### Task item
Which lines below hold the word "destruct"? Copy all of them.
● ● ●
(** ** Properties *)

(** C37. The promise of the whole system.  Whatever its nodes, started and restarted
    at any time, find in their process tables and capture of their processes, and
    however queries and pushes are lost, spoiled, delayed or repeated among
    everything else the controller does: nothing panics; every report ever sent is
    a POST under a credential that names only pods which at some moment were
    collected on the node it speaks for; every profile sent is of such a pod, and
    of a container of such a pod that had not declined profiling; and every
    payload file names only what consented. *)
Theorem nothing_travels_without_consent
    (sha256 : string -> string) (json : payload -> option string) (parse : string -> option SymbolFilter.Profile)
    (check_valid : SymbolFilter.Profile -> bool) (encode : SymbolFilter.Profile -> option string)
    (identity : string -> string * string) (dec : Recover.decoders) (listed : bool) (st : settings) (now : Time)
    (os : list occurrence) :
  informer_order (system_events os) -> api_events identity (system_events os) -> Forall (system_sane identity) os ->
  (forall s, st_spool st = Some s -> Handover.emptied (dir s)) ->
  exists s, occur_all sha256 json parse check_valid encode os (Some (mkSystem (start dec listed st now) ∅ [])) = Some s /\
    Forall (message_ok (st_filter st) (system_events os)) (sent s) /\
    forall sp nm data m, spool (controller s) = Some sp -> HasSuffix nm ".json" = true -> dir sp !! nm = Some (FileNode data m) ->
      exists p doc, may_hold nobody (st_filter st) (system_events os) p /\ nm = payload_file p /\ json p = Some doc /\ data = document doc.
Proof.
  intros Ho Ha Hh He.
  destruct (occur_all_ok sha256 json parse check_valid encode identity (st_filter st) nobody os []
              (mkSystem (start dec listed st now) ∅ []) Ho Ha Hh) as (s & E & [Hw _ Hs]).
  { split; [by apply start_emptied|apply map_Forall_empty|constructor]. }
  exists s. split; [exact E|]. split; [exact Hs|]. intros sp nm data m Hsp Hnm Hl. by apply (ok_disk _ _ _ _ _ Hw sp Hsp nm data m).
Qed.

(** A poll finds a collected pod using CPU, and its workload becomes a target.  A
    node starts, asks for its scope, scans a process of that pod and one of a pod
    that opted out, and its report arrives; its profiler captures the same
    processes, asks what to profile, and posts a window. *)
Definition demo_flags : flags := mkFlags "node-1" Minute true true true true true.
Definition demo_reads : list Usage.nodeReads :=
  [Usage.mkNodeReads "node-1"
     (Some [Usage.mkPodStats NodeRole.pod_a
              [Usage.mkContainerStats "app" (unixEpoch + Hour) (Some (Usage.mkCPUStats demo_at (Some Second) None)) None] None]) None].
Definition demo_env : string -> io := fun _ => mkIo demo_at demo_at NoFault.
Definition demo_binding (pid : Z) : Binding.PodBinding :=
  Binding.mkPodBinding (if pid =? 1 then NodeRole.pod_a else "99999999-2222-3333-4444-555555555555") (if pid =? 1 then "ab12" else "cd34").
Definition demo_capture (pid : Z) : occurrence :=
  Samples "node-1" [Capture.mkRawFrame "main.run" "/src/run.go" 3 "go"] (Capture.mkTraceEventMeta 1 pid "app" "" ∅).
Definition demo_occurrences : list occurrence :=
  ((fun e => Happens (HPod demo_env e)) <$> NodeRole.demo_node_events) ++
  [Happens (HPoll false demo_reads demo_at); Happens (HUsageFlush demo_at demo_env ∅);
   Boots demo_flags (Config.mkNodeProfiling [] "" 0 0 0) true (Some "6.8.0") Gate.no_faults false demo_at;
   AsksScope "node-1" Heard; Passes "node-1" NodeRole.demo_surroundings; Arrives 0 demo_env demo_at;
   demo_capture 1; demo_capture 2; AsksTargets "node-1" (Some "token-1"%string) Heard; AsksWindowScope "node-1" (Some "token-1"%string) Heard;
   Ticks "node-1" (mkWindow false (demo_at + Minute) demo_binding (fun _ => true) (demo_at + Minute) (Some "token-1"%string));
   Arrives 1 demo_env demo_at].
Definition demo_identities (uid : string) : string * string :=
  if bool_decide (uid = NodeRole.pod_a) then ("shop", "web-0")%string else ("shop", "db-0")%string.
Definition demo_system : option system :=
  occur_all (fun s => s) demo_json (fun b => if bool_decide (b = "bytes"%string) then Some Pipeline.demo_profile else None) (fun _ => true)
    (fun _ => Some "bytes"%string) demo_occurrences
    (Some (mkSystem (start demo_decoders true demo_settings unixEpoch) ∅ [])).

Lemma demo_node_api : api_events demo_identities NodeRole.demo_node_events.
Proof.
  intros e c p He Ha. unfold NodeRole.demo_node_events in He.
  rewrite !elem_of_cons in He. destruct He as [->|[->|He]]; [..|by apply not_elem_of_nil in He];
    injection Ha as <- <-; repeat split; vm_compute; reflexivity.
Defined.
(** * The whisper proxy WebSocket bridge

    A shallow embedding of [services/openai-whisper-proxy/main.py]: the
    per-connection handler [ws_proxy] and its inner closure [flush_audio].

    Conventions of the embedding.
    - Python values read from an inbound JSON object are kept as [json]
      values; [None] is [JNull]; truthiness and [==] follow Python.
    - The event-loop clock, [CHUNK_SECONDS] and [offset_sec] are Python
      floats; they are represented by the rationals they denote (every finite
      double is a rational; with the default chunk length all offsets are
      small integers, where double addition is exact).  For other chunk
      lengths double addition rounds, so what is stated of the offset
      after several flushes is stated on the additions as the code nests
      them, one [+ CHUNK_SECONDS] per flush, and not on a product.
    - The collaborators (Redis [xadd], the transcription backend, [uuid4],
      [utcnow], the event-loop clock, the [wave] writer) are a [World] of
      oracles indexed by the number of calls made so far; every call is
      recorded in a trace.
    - An [await]ed call either returns or raises; a raised exception
      propagates as [Raise] through the monad [M] until a handler of the
      source catches it. *)

From Stdlib Require Import List String Ascii Bool Arith ZArith QArith Lia Lqa.
From Stdlib.Strings Require Import Byte.
From Stdlib Require Import DecimalString.
Import ListNotations.

Set Warnings "-register-all".

Local Open Scope string_scope.
Local Open Scope Z_scope.

(** ** JSON values as produced by [json.loads] *)

(** A dict is the list of its items, keys pairwise distinct, in insertion
    order.  The non-standard literals [NaN] and [Infinity] are not
    represented. *)
Inductive json : Type :=
| JNull
| JBool (b : bool)
| JInt (z : Z)
| JFloat (q : Q)
| JStr (s : string)
| JArr (l : list json)
| JObj (kv : list (string * json)).

(** [bool(v)] *)
Definition truthy (v : json) : bool :=
  match v with
  | JNull => false
  | JBool b => b
  | JInt z => negb (z =? 0)
  | JFloat q => negb (Qnum q =? 0)
  | JStr s => negb (s =? "")%string
  | JArr l => match l with [] => false | _ => true end
  | JObj kv => match kv with [] => false | _ => true end
  end.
● ● ●
### Problem solution
  destruct (occur_all_ok sha256 json parse check_valid encode identity (st_filter st) nobody os []
  rewrite !elem_of_cons in He. destruct He as [->|[->|He]]; [..|by apply not_elem_of_nil in He];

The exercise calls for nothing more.